Am Eingang zum Tagungssaal der Synode der Evangelischen Kirche in Deutschland (EKD) in Dresden bleibt er stehen. Gerade beginnt die Andacht vor dem Schwerpunkt "Aufarbeitung sexualisierter Gewalt". Als Junge wurde er im vermeintlichen "Schutzraum" der Kirche missbraucht. Heute erträgt er es nicht mehr, wenn Geistliche auf der Kanzel von der Liebe Gottes reden. Er hat anderes erfahren. Der Missbrauch zerstörte sein Leben.

Kerstin Claus musste mit 14 Jahren Ähnliches erleben. Claus gehört dem Betroffenenrat beim Missbrauchsbeauftragten der Bundesregierung an. Vor der EKD-Synode redet sie Klartext. "Null Toleranz mit Tätern und Mitwissern", die der EKD-Ratsvorsitzende Heinrich Bedford-Strohm bei der Synode 2018 forderte, sei bislang nur ein Lippenbekenntnis. Nach wie vor würden Täter in der Kirche zum Teil nur versetzt anstatt entlassen. Institutionelle Aufarbeitung dürfe, wenn sie ernst gemeint ist, aber nicht verschleiern, sondern müsse Taten aufdecken und öffentlich benennen, sagte Claus. Und die Bedürfnisse der Betroffenen müssen in den Mittelpunkt gestellt werden. Bislang billige man ihnen nur die Rolle der Zeugen zu.

Unabhängigen Anlaufstelle für Betroffene

Im vergangenen Jahr von der EKD beschlossen und inzwischen umgesetzt ist die Einrichtung einer von der Kirche unabhängigen Anlaufstelle für Betroffene. Hier gingen seit Juli etwa 200 Meldungen ein. Insgesamt sind EKD-weit 770 Missbrauchsfälle dokumentiert. Manche Taten liegen mehrere Jahrzehnte zurück. Der bayerische Kirchenjurist Nikolaus Blum vom ebenfalls Ende 2018 eingerichteten EKD-Beauftragtenrat betont, es gehe nicht nur um den Missbrauch durch Geistliche; Fälle sexualisierter Gewalt gebe es in allen kirchlichen Berufsgruppen. Erst jüngst wurde der Fall eines Übergriffs zwischen Jugendlichen bei einem Zeltlager in Oberbayern öffentlich.

Sprecherin des EKD-Beauftragtenrats ist die Hamburger Bischöfin Kirsten Fehrs. In Dresden kündigte sie die Gründung eines Betroffenenbeirats nach dem Beispiel der Bundesregierung an. Die EKD-weite Gewaltschutzrichtlinie bezeichnete sie in ihrem bericht als einen Meilenstein.
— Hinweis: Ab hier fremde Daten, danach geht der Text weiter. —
(** ** Stream functions inside the process *)

Definition on_stream {A} (this : StreamId) (f : InStream -> rres (A * InStream)) : M A := fun w =>
  match f (get_stream this w) with
  | RRet (a, s) => MRet a (put_stream this s w)
  | RFail message => MHalt (__testlib_fail message w)
  | RUndef => MHalt HStuck
  end.

Definition on_stream1 (this : StreamId) (f : InStream -> rres InStream) : M unit :=
  on_stream this (fun s => let% s := f s in RRet (tt, s)).

Definition modify_stream (this : StreamId) (f : InStream -> InStream) : M unit :=
  modify (fun w => put_stream this (f (get_stream this w)) w).
(* ===== verification/Pattern.v ===== *)
(** * Patterns ([src/support/testlib.h], [class pattern])

    The very simple regular expressions of testlib: a character set with
    repetition counts followed by a tail, or a list of alternatives.  The
    constructor parses the text, [matches] is greedy.  Parsing recurses on
    strictly shorter texts; its fuel is the length of the text plus one. *)

From stdpp Require Import sorting.
From S2P Require Import Prelude Text Doubles.

(** [children], [chars], [from], [to] and the source text. *)
#[warnings="-register-all"]
Inductive pattern :=
| Pattern (s : bytes) (children : list pattern) (chars : bytes) (from to : Z).

Definition src (p : pattern) : bytes := let 'Pattern s _ _ _ _ := p in s.

(** ** Character access *)

(** [s[i]] for [i <= s.length()]: the terminator is NUL. *)
Definition char_at (s : bytes) (i : Z) : ascii := default zero (znth s i).

Definition __pattern_isSlash (s : bytes) (pos : Z) : bool :=
  bool_decide (char_at s pos = "\"%char).

(** The number of backslashes right before [pos]. *)
Definition slashes_before (s : bytes) (pos : Z) : Z :=
  count_while (fun c => bool_decide (c = "\"%char)) (reverse (ztake pos s)).

Definition __pattern_isCommandChar (s : bytes) (pos : Z) (value : ascii) : bool :=
  if zlen s <=? pos then false
  else (Z.rem (slashes_before s pos) 2 =? 0) && bool_decide (char_at s pos = value).

Definition __pattern_getChar (s : bytes) (pos : Z) : ascii * Z :=
  let pos := if __pattern_isSlash s pos then pos + 2 else pos + 1 in
  (char_at s (pos - 1), pos).

(** ** Matching *)

(** [std::binary_search] on the sorted [chars]. *)
Definition binary_search (chars : bytes) (c : ascii) : bool := bool_decide (c ∈ chars).

Definition __pattern_greedyMatch (s : bytes) (pos : Z) (chars : bytes) : Z :=
  count_while (binary_search chars) (zdrop pos s).

Fixpoint matches_at (p : pattern) (s : bytes) (pos : Z) : bool :=
  let 'Pattern _ children chars from to := p in
  let size := __pattern_greedyMatch s pos chars in
  if (0 <? to) && (size <? from) then false
  else
    let pos := if 0 <? to then pos + (if to <? size then to else size) else pos in
    match children with
    | [] => pos =? zlen s
    | _ :: _ => existsb (fun child => matches_at child s pos) children
    end.

Definition matches (p : pattern) (s : bytes) : bool := matches_at p s 0.

(** ** Parsing *)

Definition illegal {A} (s : bytes) : exc A :=
  inl ($"pattern: Illegal pattern (or part) " ++ ["034"%char] ++ s ++ ["034"%char]).

(** [sscanf(text, "%d", &number)]: white space, a sign, digits; the value is
    clamped to [long] and stored as an [int]. *)
Definition is_space (c : ascii) : bool :=
  let x := char_to_int c in (x =? 32) || ((9 <=? x) && (x <=? 13)).

Fixpoint drop_while (P : ascii -> bool) (s : bytes) : bytes :=
  match s with
  | [] => []
  | c :: s' => if P c then drop_while P s' else s
  end.

Definition sscanf_d (text : bytes) : option Z :=
  let '(neg, digits) := scan_sign (drop_while is_space text) in
  let '(v, n, _) := scan_digits digits 0 0 in
  if n =? 0 then None
  else Some (swrap 32 (Z.max LLONG_MIN (Z.min LLONG_MAX (if neg : bool then - v else v)))).

(** The parts between the braces and the position of the closing one. *)
Fixpoint scan_parts (fuel : nat) (s : bytes) (pos : Z) (parts : list bytes) (part : bytes)
  : list bytes * bytes * Z :=
  match fuel with
  | O => (parts, part, pos)
  | S fuel =>
      if (pos <? zlen s) && negb (__pattern_isCommandChar s pos "}"%char) then
        if __pattern_isCommandChar s pos ","%char
        then scan_parts fuel s (pos + 1) (parts ++ [part]) []
        else let '(c, pos) := __pattern_getChar s pos in
             scan_parts fuel s pos parts (part ++ [c])
      else (parts, part, pos)
  end.

Fixpoint scan_numbers (s : bytes) (parts : list bytes) : exc (list Z) :=
  match parts with
  | [] => inr []
  | part :: parts =>
      if bool_decide (part = []) then illegal s
      else match sscanf_d (c_str part) with
           | None => illegal s
           | Some number => let? numbers := scan_numbers s parts in inr (number :: numbers)
           end
  end.

(** The new position, [from] and [to]. *)
Definition __pattern_scanCounts (s : bytes) (pos : Z) : exc (Z * Z * Z) :=
  if zlen s <=? pos then inr (pos, 1, 1)
  else if __pattern_isCommandChar s pos "{"%char then
    let '(parts, part, pos) := scan_parts (length s) s (pos + 1) [] [] in
    let parts := if bool_decide (part = []) then parts else parts ++ [part] in
    if negb (__pattern_isCommandChar s pos "}"%char) then illegal s
    else
      let pos := pos + 1 in
      if (zlen parts <? 1) || (2 <? zlen parts) then illegal s
      else
        let? numbers := scan_numbers s parts in
        let '(from, to) := match numbers with
                           | [n] => (n, n)
                           | n :: m :: _ => (n, m)
                           | [] => (0, 0)
                           end in
        if to <? from then illegal s else inr (pos, from, to)
  else if __pattern_isCommandChar s pos "?"%char then inr (pos + 1, 0, 1)
  else if __pattern_isCommandChar s pos "*"%char then inr (pos + 1, 0, INT_MAX)
  else if __pattern_isCommandChar s pos "+"%char then inr (pos + 1, 1, INT_MAX)
  else inr (pos, 1, 1).

(** [for (char c = prev; c != next; c++) push c; push next]. *)
Definition char_range (prev next : ascii) : bytes :=
  int_to_char <$> seqZ (char_to_int prev) (char_to_int next - char_to_int prev + 1).

(** [prev = 0] stands for no pending character. *)
Fixpoint scan_set (fuel : nat) (s : bytes) (pos : Z) (result : bytes) (prev : ascii)
  : exc (bytes * ascii * Z) :=
  match fuel with
  | O => inr (result, prev, pos)
  | S fuel =>
      if (pos <? zlen s) && negb (__pattern_isCommandChar s pos "]"%char) then
        if __pattern_isCommandChar s pos "-"%char && negb (bool_decide (prev = zero)) then
          let pos := pos + 1 in
          if (pos + 1 =? zlen s) || __pattern_isCommandChar s pos "]"%char
          then scan_set fuel s pos (result ++ [prev]) "-"%char
          else
            let '(next, pos) := __pattern_getChar s pos in
            if char_to_int next <? char_to_int prev then illegal s
            else scan_set fuel s pos (result ++ char_range prev next) zero
        else
          let result := if bool_decide (prev = zero) then result else result ++ [prev] in
          let '(c, pos) := __pattern_getChar s pos in
          scan_set fuel s pos result c
      else inr (result, prev, pos)
  end.

Definition char_le (a b : ascii) : Prop := char_to_int a <= char_to_int b.
#[export] Instance char_le_dec : RelDecision char_le :=
  fun a b => decide (char_to_int a <= char_to_int b).

Definition sort_chars : bytes -> bytes := merge_sort char_le.

Definition __pattern_scanCharSet (s : bytes) (pos : Z) : exc (bytes * Z) :=
  if zlen s <=? pos then illegal s
  else if __pattern_isCommandChar s pos "["%char then
    let pos := pos + 1 in
    let negative := __pattern_isCommandChar s pos "^"%char in
    let pos := if negative then pos + 1 else pos in
    let? (result, prev, pos) := scan_set (S (length s)) s pos [] zero in
    let result := if bool_decide (prev = zero) then result else result ++ [prev] in
    if negb (__pattern_isCommandChar s pos "]"%char) then illegal s
    else
      let pos := pos + 1 in
      let result :=
        if negative
        then base.filter (fun c => negb (binary_search (sort_chars result) c) = true)
                    (int_to_char <$> seqZ 0 255)
        else result in
      inr (sort_chars result, pos)
  else let '(c, pos) := __pattern_getChar s pos in inr ([c], pos).

(** Unescaped spaces are dropped. *)
Definition drop_spaces (s : bytes) : bytes :=
  omap (fun i => if __pattern_isCommandChar s i " "%char then None else znth s i)
       (seqZ 0 (zlen s)).

(** The scan for brackets and alternatives: [opened], [firstClose], [seps]. *)
Fixpoint scan_brackets (s : bytes) (idx : list Z) (opened firstClose : Z) (seps : list Z)
  : exc (Z * Z * list Z) :=
  match idx with
  | [] => inr (opened, firstClose, seps)
  | i :: idx =>
      if __pattern_isCommandChar s i "("%char
      then scan_brackets s idx (opened + 1) firstClose seps
      else if __pattern_isCommandChar s i ")"%char then
        let opened := opened - 1 in
        let firstClose := if (opened =? 0) && (firstClose =? -1) then i else firstClose in
        scan_brackets s idx opened firstClose seps
      else if opened <? 0 then illegal s
      else
        let seps := if __pattern_isCommandChar s i "|"%char && (opened =? 0)
                    then seps ++ [i] else seps in
        scan_brackets s idx opened firstClose seps
  end.

(** The texts between the separators. *)
Fixpoint alternatives (s : bytes) (seps : list Z) (last : Z) : list bytes :=
  match seps with
  | [] => []
  | sep :: seps => substr s last (sep - last) :: alternatives s seps (sep + 1)
  end.

Fixpoint sequence {A} (l : list (exc A)) : exc (list A) :=
  match l with
  | [] => inr []
  | m :: l => let? a := m in let? l := sequence l in inr (a :: l)
  end.

(** [pattern::pattern(std::string s)]; [src()] keeps the text as given. *)
Fixpoint parse_pattern (fuel : nat) (text : bytes) : exc pattern :=
  match fuel with
  | O => illegal text
  | S fuel =>
      let s := drop_spaces text in
      let? (opened, firstClose, seps) := scan_brackets s (seqZ 0 (zlen s)) 0 (-1) [] in
      if negb (opened =? 0) then illegal s
      else if bool_decide (seps = []) && (firstClose + 1 =? zlen s)
              && __pattern_isCommandChar s 0 "("%char
              && __pattern_isCommandChar s (zlen s - 1) ")"%char
      then let? child := parse_pattern fuel (substr s 1 (zlen s - 2)) in
           inr (Pattern text [child] [] 0 0)
      else if negb (bool_decide (seps = []))
      then let? children := sequence (parse_pattern fuel <$> alternatives s (seps ++ [zlen s]) 0) in
           inr (Pattern text children [] 0 0)
      else
        let? (chars, pos) := __pattern_scanCharSet s 0 in
        let? (pos, from, to) := __pattern_scanCounts s pos in
        if pos <? zlen s
        then let? child := parse_pattern fuel (zdrop pos s) in inr (Pattern text [child] chars from to)
        else inr (Pattern text [] chars from to)
  end.

Definition pattern_of (s : bytes) : exc pattern := parse_pattern (S (length s)) s.

Definition matches_text (ptrn s : bytes) : option bool :=
  match pattern_of ptrn with inr p => Some (matches p s) | inl _ => None end.

Example pnum_ex : matches_text ($"0|-?[1-9][0-9]*") <$> [ $"0"; $"-12"; $"007"; $"-0"; $"" ]
  = [Some true; Some true; Some false; Some false; Some false].
Proof. vm_compute. reflexivity. Qed.
Example id_ex : matches_text ($"id-([ac]|b{2})") <$> [ $"id-a"; $"id-bb"; $"id-b" ]
  = [Some true; Some true; Some false].
Proof. vm_compute. reflexivity. Qed.
Example greedy_ex : matches_text ($"[0-9]?1") ($"1") = Some false.
Proof. vm_compute. reflexivity. Qed.
(** [__testlib_help()]. *)
Definition __testlib_help (w : World) : halted :=
  let w := textColor LightCyan w in
  let w := eprint ($"TESTLIB " ++ VERSION ++ $", https://github.com/MikeMirzayanov/testlib/ ") w in
  let w := eprint ($"by Mike Mirzayanov, copyright(c) 2005-2020" ++ newline) w in
  let w := eprint ($"Checker name: " ++ quoted (c_str (checkerName w)) ++ newline) w in
  let w := textColor LightGray w in
  let w := eprint (newline ++ $"Latest features: " ++ newline) w in
  let w := eprint (mbind (fun f => $"*) " ++ f ++ newline) latestFeatures) w in
  let w := eprint (newline ++ $"Program must be run with the following arguments: " ++ newline) w in
  let w := eprint ($"    [--testset testset] [--group group] <input-file> <output-file> <answer-file> [<report-file> [<-appes>]]"
                   ++ newline ++ newline) w in
  halt FAIL_EXIT_CODE w.

(** ** Checkers *)

Definition set_checker (f : Checker -> Checker) : M unit :=
  modify (fun w => put_checker (f (checker w)) w).
Definition initialize (c : Checker) : Checker := MkChecker true (c_testset c) (c_group c).
Definition setTestset (v : bytes) (c : Checker) : Checker := MkChecker (c_initialized c) v (c_group c).
Definition setGroup (v : bytes) (c : Checker) : Checker := MkChecker (c_initialized c) (c_testset c) v.

Definition checker_testset : M bytes :=
  let* c := gets checker in
  if c_initialized c then ret (c_testset c)
  else noreturn (__testlib_fail ($"Checker should be initialized with registerTestlibCmd(argc, argv) instead of registerTestlibCmd() to support checker.testset()")).
Definition checker_group : M bytes :=
  let* c := gets checker in
  if c_initialized c then ret (c_group c)
  else noreturn (__testlib_fail ($"Checker should be initialized with registerTestlibCmd(argc, argv) instead of registerTestlibCmd() to support checker.group()")).

(** The loop that takes the two options out of the command line. *)
Fixpoint checker_args (args : list bytes) : M (list bytes) :=
  match args with
  | [] => ret []
  | a :: rest =>
      if bool_decide (a = $"--testset") then
        match rest with
        | v :: rest' =>
            if 0 <? zlen v then do* set_checker (setTestset v) in checker_args rest'
            else noreturn (gquit _fail ($"Expected testset after --testset command line parameter"))
        | [] => noreturn (gquit _fail ($"Expected testset after --testset command line parameter"))
        end
      else if bool_decide (a = $"--group") then
        match rest with
        | v :: rest' => do* set_checker (setGroup v) in checker_args rest'
        | [] => noreturn (gquit _fail ($"Expected group after --group command line parameter"))
        end
      else let* others := checker_args rest in ret (a :: others)
  end.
Wie diese Richtlinie zur Prävention, Intervention und Aufarbeitung von Missbrauch Anwendung findet und umgesetzt werden kann, ist Aufgabe der Landeskirchen.

Kerstin Claus hat in Dresden darauf hingewiesen, dass die Aufarbeitung sexueller Gewalt im Raum der Kirche kein Sprint, sondern ein Marathon ist. Trotz aller Rückschläge und ihrer eigenen Missbrauchsgeschichte hat sie eine Vision von einer Kirche, die beim Thema sexualisierte Gewalt vorangeht und stets die Schwächsten schützt. Das ist und bleibt eine Herausforderung für alle in der Kirche.